TASK GOAL: Find every line in the data that contains the word "eapply". Return each of those lines.

[Records from a data collection]
━━━━━━━━
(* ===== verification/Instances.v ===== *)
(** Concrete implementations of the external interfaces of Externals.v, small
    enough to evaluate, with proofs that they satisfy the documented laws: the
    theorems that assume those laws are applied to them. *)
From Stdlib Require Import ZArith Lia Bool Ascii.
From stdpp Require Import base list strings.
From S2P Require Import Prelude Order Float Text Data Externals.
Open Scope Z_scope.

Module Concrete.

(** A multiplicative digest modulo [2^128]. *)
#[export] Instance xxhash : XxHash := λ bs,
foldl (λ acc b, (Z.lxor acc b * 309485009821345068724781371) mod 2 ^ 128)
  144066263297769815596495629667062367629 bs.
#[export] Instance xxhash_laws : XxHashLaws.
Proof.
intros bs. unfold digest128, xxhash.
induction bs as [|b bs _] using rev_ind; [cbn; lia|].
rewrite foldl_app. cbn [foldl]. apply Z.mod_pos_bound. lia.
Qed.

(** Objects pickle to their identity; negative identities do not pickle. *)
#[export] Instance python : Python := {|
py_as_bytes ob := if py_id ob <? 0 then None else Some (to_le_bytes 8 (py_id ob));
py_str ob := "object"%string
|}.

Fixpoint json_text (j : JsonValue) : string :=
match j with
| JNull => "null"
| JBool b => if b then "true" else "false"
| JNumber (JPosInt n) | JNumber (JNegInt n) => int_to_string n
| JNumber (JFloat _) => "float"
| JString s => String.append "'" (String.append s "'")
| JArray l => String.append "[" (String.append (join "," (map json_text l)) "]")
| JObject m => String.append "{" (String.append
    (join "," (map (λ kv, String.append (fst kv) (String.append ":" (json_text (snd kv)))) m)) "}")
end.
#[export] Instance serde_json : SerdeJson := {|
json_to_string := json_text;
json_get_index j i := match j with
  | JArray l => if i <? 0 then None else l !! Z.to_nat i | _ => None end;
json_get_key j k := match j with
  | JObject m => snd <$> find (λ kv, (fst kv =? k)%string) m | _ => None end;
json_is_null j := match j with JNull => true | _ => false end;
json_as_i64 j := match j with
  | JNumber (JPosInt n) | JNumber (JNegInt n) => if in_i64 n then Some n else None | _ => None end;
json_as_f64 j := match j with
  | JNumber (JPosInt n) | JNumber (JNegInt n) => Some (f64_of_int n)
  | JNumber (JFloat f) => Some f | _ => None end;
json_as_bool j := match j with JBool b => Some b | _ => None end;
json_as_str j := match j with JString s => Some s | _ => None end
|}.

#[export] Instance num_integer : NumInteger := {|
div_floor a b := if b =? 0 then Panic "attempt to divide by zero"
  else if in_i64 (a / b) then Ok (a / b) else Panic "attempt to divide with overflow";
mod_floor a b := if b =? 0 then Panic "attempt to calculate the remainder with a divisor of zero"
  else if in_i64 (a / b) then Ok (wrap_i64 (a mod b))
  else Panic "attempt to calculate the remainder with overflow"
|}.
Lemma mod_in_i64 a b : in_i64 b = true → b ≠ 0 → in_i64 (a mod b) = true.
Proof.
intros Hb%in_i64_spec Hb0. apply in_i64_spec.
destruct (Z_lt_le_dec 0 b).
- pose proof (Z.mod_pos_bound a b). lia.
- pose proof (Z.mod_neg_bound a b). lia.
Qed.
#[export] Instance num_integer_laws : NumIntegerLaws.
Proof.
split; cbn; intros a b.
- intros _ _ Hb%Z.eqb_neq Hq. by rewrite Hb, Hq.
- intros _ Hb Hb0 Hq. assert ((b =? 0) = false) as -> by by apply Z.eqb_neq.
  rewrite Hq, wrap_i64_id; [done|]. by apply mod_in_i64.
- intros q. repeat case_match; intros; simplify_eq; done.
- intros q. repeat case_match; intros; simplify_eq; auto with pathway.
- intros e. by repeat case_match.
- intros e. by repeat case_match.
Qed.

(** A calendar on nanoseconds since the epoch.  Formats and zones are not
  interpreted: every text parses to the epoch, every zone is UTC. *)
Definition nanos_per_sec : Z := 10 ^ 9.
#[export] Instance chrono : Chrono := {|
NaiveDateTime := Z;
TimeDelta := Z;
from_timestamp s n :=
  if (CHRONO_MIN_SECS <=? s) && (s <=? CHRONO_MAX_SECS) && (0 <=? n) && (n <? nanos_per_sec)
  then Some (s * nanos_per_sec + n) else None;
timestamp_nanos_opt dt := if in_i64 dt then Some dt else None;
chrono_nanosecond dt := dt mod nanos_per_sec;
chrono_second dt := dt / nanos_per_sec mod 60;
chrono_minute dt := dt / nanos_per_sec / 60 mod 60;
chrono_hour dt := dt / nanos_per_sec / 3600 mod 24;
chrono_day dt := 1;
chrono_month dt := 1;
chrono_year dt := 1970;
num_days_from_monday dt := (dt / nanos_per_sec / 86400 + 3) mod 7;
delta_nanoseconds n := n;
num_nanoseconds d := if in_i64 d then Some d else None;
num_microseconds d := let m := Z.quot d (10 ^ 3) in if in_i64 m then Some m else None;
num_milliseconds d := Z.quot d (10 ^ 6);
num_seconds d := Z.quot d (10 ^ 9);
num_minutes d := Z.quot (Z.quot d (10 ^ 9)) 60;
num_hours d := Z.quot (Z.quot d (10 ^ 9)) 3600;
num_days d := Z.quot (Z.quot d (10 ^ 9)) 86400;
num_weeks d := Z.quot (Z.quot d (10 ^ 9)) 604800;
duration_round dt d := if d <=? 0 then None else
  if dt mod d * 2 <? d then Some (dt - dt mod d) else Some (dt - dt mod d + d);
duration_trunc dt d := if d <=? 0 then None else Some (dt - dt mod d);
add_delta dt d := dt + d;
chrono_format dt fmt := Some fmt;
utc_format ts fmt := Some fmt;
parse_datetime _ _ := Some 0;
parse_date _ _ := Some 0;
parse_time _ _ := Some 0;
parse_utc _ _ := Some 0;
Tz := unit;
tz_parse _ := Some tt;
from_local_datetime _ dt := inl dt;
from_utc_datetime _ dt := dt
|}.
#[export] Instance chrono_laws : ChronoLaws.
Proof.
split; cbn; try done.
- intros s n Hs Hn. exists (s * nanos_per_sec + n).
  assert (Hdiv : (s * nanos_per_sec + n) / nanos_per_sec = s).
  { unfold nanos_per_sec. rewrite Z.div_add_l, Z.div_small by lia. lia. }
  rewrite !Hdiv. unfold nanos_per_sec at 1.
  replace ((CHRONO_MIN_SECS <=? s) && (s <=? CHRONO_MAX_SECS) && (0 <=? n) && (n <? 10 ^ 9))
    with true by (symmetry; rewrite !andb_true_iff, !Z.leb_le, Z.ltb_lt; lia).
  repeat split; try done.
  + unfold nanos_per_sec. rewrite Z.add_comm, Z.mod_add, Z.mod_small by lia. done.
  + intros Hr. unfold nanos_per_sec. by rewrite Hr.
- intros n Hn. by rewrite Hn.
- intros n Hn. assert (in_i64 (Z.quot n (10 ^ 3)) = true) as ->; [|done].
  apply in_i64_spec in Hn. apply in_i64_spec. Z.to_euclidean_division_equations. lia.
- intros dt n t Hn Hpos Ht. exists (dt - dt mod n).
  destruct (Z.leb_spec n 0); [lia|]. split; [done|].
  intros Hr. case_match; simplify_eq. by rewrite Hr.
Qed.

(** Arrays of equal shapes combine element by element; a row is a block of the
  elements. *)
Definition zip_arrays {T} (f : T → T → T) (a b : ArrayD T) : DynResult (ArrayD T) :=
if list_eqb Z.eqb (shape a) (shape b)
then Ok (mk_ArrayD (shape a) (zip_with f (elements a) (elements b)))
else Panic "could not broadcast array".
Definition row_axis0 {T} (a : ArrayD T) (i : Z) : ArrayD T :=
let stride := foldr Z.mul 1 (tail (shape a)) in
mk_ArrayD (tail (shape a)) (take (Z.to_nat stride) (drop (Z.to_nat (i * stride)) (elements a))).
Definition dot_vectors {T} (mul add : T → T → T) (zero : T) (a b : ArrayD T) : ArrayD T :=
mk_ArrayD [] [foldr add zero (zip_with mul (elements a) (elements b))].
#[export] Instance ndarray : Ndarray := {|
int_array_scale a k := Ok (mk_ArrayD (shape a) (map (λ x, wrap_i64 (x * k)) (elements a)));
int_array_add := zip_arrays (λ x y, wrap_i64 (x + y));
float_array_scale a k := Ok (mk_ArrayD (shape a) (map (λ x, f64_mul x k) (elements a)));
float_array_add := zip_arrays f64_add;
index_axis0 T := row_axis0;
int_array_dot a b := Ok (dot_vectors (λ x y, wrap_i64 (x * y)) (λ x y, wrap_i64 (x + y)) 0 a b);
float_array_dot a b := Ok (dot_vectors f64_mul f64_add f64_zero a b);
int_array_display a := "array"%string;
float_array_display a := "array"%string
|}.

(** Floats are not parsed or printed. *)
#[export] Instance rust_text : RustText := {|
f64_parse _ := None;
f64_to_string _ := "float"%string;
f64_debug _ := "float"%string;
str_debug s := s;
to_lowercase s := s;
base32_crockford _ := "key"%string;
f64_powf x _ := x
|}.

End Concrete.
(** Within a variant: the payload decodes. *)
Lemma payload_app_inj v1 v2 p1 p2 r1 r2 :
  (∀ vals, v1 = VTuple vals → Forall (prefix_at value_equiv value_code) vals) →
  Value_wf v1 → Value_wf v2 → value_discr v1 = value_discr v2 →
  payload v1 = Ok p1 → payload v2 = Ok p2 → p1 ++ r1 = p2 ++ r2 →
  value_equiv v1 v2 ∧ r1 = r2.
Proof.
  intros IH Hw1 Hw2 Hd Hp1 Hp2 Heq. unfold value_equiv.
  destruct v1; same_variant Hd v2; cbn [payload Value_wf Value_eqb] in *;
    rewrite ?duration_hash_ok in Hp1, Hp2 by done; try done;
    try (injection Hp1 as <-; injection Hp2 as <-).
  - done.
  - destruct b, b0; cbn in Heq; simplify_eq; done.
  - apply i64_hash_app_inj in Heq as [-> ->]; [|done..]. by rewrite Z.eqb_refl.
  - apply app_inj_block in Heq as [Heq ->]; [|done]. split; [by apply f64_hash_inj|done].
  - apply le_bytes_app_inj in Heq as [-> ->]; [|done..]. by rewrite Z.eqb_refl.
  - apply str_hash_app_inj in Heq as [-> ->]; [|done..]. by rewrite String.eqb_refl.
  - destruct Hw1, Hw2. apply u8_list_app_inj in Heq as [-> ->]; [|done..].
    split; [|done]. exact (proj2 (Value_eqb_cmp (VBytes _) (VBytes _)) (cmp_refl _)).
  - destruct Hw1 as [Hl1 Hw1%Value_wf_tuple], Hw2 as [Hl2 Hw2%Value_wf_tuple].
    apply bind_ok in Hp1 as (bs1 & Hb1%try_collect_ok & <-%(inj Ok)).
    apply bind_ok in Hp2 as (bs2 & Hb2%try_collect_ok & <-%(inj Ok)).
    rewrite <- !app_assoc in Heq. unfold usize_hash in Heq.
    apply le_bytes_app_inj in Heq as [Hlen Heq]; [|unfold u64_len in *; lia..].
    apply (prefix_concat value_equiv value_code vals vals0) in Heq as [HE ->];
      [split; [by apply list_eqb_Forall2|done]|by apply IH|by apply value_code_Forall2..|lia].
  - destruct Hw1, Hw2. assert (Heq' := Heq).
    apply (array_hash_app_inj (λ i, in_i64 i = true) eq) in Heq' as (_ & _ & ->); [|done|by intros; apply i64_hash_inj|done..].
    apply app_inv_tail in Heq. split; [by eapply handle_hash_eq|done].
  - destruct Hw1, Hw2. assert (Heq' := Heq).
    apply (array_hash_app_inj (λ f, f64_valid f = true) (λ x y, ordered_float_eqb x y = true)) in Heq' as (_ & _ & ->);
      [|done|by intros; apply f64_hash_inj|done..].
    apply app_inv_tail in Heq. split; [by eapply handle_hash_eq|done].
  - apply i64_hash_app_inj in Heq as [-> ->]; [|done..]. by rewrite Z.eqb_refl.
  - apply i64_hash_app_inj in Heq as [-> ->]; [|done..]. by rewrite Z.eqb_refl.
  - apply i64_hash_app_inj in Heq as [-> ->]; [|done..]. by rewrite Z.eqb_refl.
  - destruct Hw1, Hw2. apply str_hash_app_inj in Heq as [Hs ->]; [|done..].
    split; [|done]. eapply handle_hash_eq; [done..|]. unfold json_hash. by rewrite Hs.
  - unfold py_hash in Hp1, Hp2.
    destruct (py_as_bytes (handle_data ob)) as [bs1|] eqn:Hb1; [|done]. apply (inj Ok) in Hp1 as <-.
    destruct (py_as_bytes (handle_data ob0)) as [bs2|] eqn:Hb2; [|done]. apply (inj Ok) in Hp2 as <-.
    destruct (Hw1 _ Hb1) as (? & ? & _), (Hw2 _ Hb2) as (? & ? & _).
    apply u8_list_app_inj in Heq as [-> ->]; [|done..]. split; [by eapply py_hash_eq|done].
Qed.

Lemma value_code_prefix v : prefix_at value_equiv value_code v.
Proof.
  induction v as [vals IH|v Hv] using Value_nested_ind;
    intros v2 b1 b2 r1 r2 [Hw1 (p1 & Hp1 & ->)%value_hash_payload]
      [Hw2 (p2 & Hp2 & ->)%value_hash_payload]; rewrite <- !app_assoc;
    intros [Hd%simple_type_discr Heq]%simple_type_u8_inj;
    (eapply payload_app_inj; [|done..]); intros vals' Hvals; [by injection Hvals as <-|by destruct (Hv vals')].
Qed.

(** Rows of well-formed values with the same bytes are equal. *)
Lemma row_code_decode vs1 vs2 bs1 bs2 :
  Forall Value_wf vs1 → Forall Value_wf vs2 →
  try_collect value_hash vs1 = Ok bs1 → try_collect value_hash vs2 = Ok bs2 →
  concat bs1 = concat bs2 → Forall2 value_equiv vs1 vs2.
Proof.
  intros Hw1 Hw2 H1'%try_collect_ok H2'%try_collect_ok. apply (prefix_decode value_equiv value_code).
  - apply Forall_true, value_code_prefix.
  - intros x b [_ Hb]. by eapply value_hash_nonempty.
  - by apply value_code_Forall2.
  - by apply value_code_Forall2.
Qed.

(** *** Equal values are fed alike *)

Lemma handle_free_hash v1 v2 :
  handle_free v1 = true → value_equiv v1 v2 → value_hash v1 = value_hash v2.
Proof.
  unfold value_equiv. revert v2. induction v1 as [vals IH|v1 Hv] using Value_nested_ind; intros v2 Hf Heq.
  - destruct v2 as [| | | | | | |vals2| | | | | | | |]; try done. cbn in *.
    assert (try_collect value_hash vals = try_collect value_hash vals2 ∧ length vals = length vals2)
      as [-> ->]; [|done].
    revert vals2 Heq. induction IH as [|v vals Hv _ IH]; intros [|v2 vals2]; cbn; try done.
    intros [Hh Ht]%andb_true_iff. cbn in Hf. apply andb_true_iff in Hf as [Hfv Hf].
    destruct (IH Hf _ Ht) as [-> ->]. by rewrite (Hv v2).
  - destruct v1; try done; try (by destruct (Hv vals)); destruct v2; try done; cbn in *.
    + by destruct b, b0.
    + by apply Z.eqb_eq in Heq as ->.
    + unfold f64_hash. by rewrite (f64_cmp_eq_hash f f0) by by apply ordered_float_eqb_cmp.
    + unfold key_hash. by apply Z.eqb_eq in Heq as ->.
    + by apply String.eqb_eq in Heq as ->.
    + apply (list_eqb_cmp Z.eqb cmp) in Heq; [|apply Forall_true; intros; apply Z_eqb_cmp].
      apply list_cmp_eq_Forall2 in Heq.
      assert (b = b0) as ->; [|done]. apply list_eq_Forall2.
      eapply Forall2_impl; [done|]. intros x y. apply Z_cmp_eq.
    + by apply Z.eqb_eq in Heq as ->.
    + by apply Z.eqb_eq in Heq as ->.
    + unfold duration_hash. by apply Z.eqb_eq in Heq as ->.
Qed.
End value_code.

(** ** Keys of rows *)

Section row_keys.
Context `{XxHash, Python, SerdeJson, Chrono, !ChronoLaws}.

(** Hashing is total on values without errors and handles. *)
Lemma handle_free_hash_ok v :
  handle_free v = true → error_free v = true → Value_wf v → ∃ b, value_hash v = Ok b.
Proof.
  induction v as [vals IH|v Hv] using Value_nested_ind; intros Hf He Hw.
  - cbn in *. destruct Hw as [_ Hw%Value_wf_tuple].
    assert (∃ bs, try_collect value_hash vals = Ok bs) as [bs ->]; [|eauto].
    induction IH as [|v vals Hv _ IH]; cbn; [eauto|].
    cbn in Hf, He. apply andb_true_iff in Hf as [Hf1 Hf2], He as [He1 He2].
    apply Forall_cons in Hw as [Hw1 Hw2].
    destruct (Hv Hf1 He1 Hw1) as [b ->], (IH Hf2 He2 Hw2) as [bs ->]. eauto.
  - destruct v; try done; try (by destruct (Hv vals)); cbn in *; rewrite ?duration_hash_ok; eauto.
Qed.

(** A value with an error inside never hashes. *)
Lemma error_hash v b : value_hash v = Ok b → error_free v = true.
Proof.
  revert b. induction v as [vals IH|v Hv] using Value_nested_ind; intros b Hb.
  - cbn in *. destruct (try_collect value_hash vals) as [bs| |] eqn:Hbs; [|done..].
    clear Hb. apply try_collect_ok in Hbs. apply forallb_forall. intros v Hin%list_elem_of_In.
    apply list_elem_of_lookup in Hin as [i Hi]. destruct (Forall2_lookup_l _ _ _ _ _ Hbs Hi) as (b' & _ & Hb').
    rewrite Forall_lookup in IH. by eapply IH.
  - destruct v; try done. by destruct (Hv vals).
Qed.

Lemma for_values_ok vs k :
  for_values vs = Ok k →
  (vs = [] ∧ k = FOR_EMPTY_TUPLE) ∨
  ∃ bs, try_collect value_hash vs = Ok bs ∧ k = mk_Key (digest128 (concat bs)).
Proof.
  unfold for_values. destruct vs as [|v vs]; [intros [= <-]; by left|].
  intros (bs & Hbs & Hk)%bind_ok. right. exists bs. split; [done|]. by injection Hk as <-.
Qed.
━━━━━━━━
SOLUTION TO THIS PROBLEM:
    apply app_inv_tail in Heq. split; [by eapply handle_hash_eq|done].
    apply app_inv_tail in Heq. split; [by eapply handle_hash_eq|done].
    split; [|done]. eapply handle_hash_eq; [done..|]. unfold json_hash. by rewrite Hs.
    apply u8_list_app_inj in Heq as [-> ->]; [|done..]. split; [by eapply py_hash_eq|done].
    (eapply payload_app_inj; [|done..]); intros vals' Hvals; [by injection Hvals as <-|by destruct (Hv vals')].
  - intros x b [_ Hb]. by eapply value_hash_nonempty.
      eapply Forall2_impl; [done|]. intros x y. apply Z_cmp_eq.
    rewrite Forall_lookup in IH. by eapply IH.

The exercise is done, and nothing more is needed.